Enhanced Piezoelectricity of PVDF-TrFE Nanofibers by Intercalating with Electrosprayed BaTiO 3 .
Sheyda MirjalaliRoohollah BagherzadehArezo Mahdavi VarposhtiMohsen AsadniaShujuan HuangWenkai ChangShuhua PengChun-Hui WangShuying WuPublished in: ACS applied materials & interfaces (2023)
Over the past few decades, flexible piezoelectric devices have gained increasing interest due to their wide applications as wearable sensors and energy harvesters. Poly(vinylidene fluoride-trifluoroethylene) (PVDF-TrFE), as one of piezoelectric polymers, has caught considerable attention because of its high flexibility, high thermal stability, and biocompatibility. However, its relatively lower piezoelectricity limits its broader applications. Herein, we present a new approach to improving the piezoelectricity of PVDF-TrFE nanofibers by integrating barium titanate (BTO) nanoparticles.
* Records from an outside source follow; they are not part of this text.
(** * The orchestrator-workers scheduler of
      [workflow_orchestrator_workers_pattern.py], embedded and verified.

    The Python class [OrchestratorAgent] keeps a dict [self.tasks] from task
    id to [SubTask] object, and [execute_task] runs rounds over it: compute
    the ready tasks, mark them, run one worker call per ready task, store the
    results, and finally synthesize.  The embedding below follows the source
    function by function.

    - A Python dict is insertion ordered and is always keyed here by the
      task's own [id] ([self.tasks[task.id] = task]), so it is represented by
      the list of its values in insertion order; a key is looked up by the
      [id] field.
    - A reference to a task object held in [ready_tasks] is represented by
      the key of that object in [self.tasks]; a field assignment
      [task.status = s] updates the entry under that key.
    - [self.llm.call] is an external service with a state of its own (its
      memory): it is a parameter [llm_call] that threads a state and either
      returns text or raises.
    - The coroutines handed to [asyncio.gather] contain no [await]: the event
      loop runs each of them to completion, in list order, before the awaiting
      caller is resumed; the caller then receives the first exception in list
      order, if any. *)

From Stdlib Require Import String Ascii List Bool Arith Lia Relations.
Import ListNotations.
Open Scope string_scope.

Module Orchestrator.

(** ** Data model *)

Inductive TaskStatus : Type :=
| PENDING
| IN_PROGRESS
| COMPLETED
| FAILED.

Definition status_eqb (a b : TaskStatus) : bool :=
  match a, b with
  | PENDING, PENDING => true
  | IN_PROGRESS, IN_PROGRESS => true
  | COMPLETED, COMPLETED => true
  | FAILED, FAILED => true
  | _, _ => false
  end.

(** The dataclass [SubTask]. *)
Record SubTask : Type := mkSubTask {
  id : string;
  description : string;
  dependencies : list string;
  status : TaskStatus;
  result : option string
}.

(** One element of the planned subtasks list: the three keys the planning
    prompt asks for.  Building the [SubTask] from it fills [status] and
    [result] with the dataclass defaults.  A planning answer whose subtasks
    carry a [status] or a [result] key of their own, which the constructor
    call of line 56 would take over instead of the defaults, is not a list of
    [TaskSpec]: the
    runs on planned subtasks below are runs on subtasks with the defaults. *)
Record TaskSpec : Type := mkTaskSpec {
  spec_id : string;
  spec_description : string;
  spec_dependencies : list string
}.

Definition SubTask_of_spec (j : TaskSpec) : SubTask :=
  mkSubTask (spec_id j) (spec_description j) (spec_dependencies j) PENDING None.

Definition with_status (s : TaskStatus) (t : SubTask) : SubTask :=
  mkSubTask (id t) (description t) (dependencies t) s (result t).

Definition with_result (r : string) (t : SubTask) : SubTask :=
  mkSubTask (id t) (description t) (dependencies t) (status t) (Some r).

(** Exceptions that can leave [execute_task]. *)
Inductive PyException : Type :=
| KeyError (key : string)          (* [self.tasks[dep_id]] on an absent key *)
| ValueError (msg : string)
| Exception (msg : string)         (* [raise Exception(msg)] *)
| LLMError (msg : string).         (* raised by [llm.call]; [msg] is [str(e)] *)

(** What one [llm.call] does: return text, or raise with [str(e) = msg]. *)
Inductive Reply : Type :=
| Text (s : string)
| Raises (msg : string).

(** ** The dict [self.tasks] *)

Definition Tasks : Type := list SubTask.

(** [self.tasks.get(k)] *)
Fixpoint tasks_get (ts : Tasks) (k : string) : option SubTask :=
  match ts with
  | [] => None
  | t :: ts' => if String.eqb (id t) k then Some t else tasks_get ts' k
  end.

(** [self.tasks[task.id] = task]: an existing key keeps its position and
    gets the new value, a new key goes last. *)
Fixpoint tasks_set (ts : Tasks) (t : SubTask) : Tasks :=
  match ts with
  | [] => [t]
  | u :: ts' => if String.eqb (id u) (id t) then t :: ts' else u :: tasks_set ts' t
  end.

(** A field assignment on the object stored under key [k]. *)
Fixpoint tasks_update (ts : Tasks) (k : string) (f : SubTask -> SubTask) : Tasks :=
  match ts with
  | [] => []
  | t :: ts' => if String.eqb (id t) k then f t :: ts' else t :: tasks_update ts' k f
  end.

(** The dict [results] of [execute_task], string to string. *)
Definition Results : Type := list (string * string).

Fixpoint results_set (rs : Results) (k v : string) : Results :=
  match rs with
  | [] => [(k, v)]
  | (k', v') :: rs' =>
      if String.eqb k' k then (k, v) :: rs' else (k', v') :: results_set rs' k v
  end.

Fixpoint results_get (rs : Results) (k : string) : option string :=
  match rs with
  | [] => None
  | (k', v) :: rs' => if String.eqb k' k then Some v else results_get rs' k
  end.

(** ** String formatting *)

Definition nl : string := String (ascii_of_nat 10) EmptyString.
Definition dq : string := String (ascii_of_nat 34) EmptyString.
Definition ind (n : nat) : string := String.concat "" (repeat " " n).
Lemma execute_test_case_without_summary_witness :
  exists w',
    dispatch Fixture.times_out (PStr "http://h/api/user/1") (PStr "GET") (PStr "params")
      (PDict []) PNone Fixture.world0 = (Ok None, w') /\
    execute_test_case Fixture.times_out Fixture.get_user Fixture.world0
    = (Ok (create_result (PStr "get_user") "fail"
             (Some (Text (error_prefix +:+ "'NoneType' object is not subscriptable")))),
       w').
Proof.
  eexists. split; [reflexivity |].
  eapply (execute_test_case_without_summary Fixture.times_out); reflexivity.
Defined.

Lemma execute_test_case_with_summary_witness :
  exists summary w',
    dispatch Fixture.answers_ok (PStr "http://h/api/user/1") (PStr "GET") (PStr "params")
      (PDict []) PNone Fixture.world0 = (Ok (Some summary), w') /\
    execute_test_case Fixture.answers_ok Fixture.get_user Fixture.world0
    = (Ok (create_result (PStr "get_user") "fail"
             (Some (Text (error_prefix +:+ "string indices must be integers, not 'str'")))),
       w').
Proof.
  eexists _, _. split; [reflexivity |].
  eapply (execute_test_case_with_summary Fixture.answers_ok); reflexivity.
Defined.

Lemma get_cell_value_errors_witness :
  _get_cell_value 1 "status" Fixture.world0 = (Raise (KeyError "status"), Fixture.world0) /\
  exists text,
    _get_cell_value 3 "name" Fixture.world0 = (Raise (IndexError text), Fixture.world0).
Proof.
  split.
  - apply (proj1 (get_cell_value_errors 1 "status" Fixture.world0)). reflexivity.
  - apply (proj2 (get_cell_value_errors 3 "name" Fixture.world0) 0%nat);
      [reflexivity | left; simpl; lia].
Defined.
Instead of being directly dispersed into PVDF-TrFE nanofibers, the BTO nanoparticles were electrosprayed between the nanofiber layers to create a sandwich structure. The results showed that the sample with BTO sandwiched between PVDF-TrFE nanofibers showed a much higher piezoelectric output compared to the sample with BTO uniformly dispersed in the nanofibers, with a maximum of ∼ 457% enhancement. Simulation results suggested that the enhanced piezoelectricity is due to the larger strain induced in the BTO nanoparticles in the sandwich structure. Additionally, BTO might be better poled during electrospraying with higher field strength, which is also believed to contribute to enhanced piezoelectricity. The potential of the piezoelectric nanofiber mats as a sensor for measuring biting force and as a sensor array for pressure mapping was demonstrated.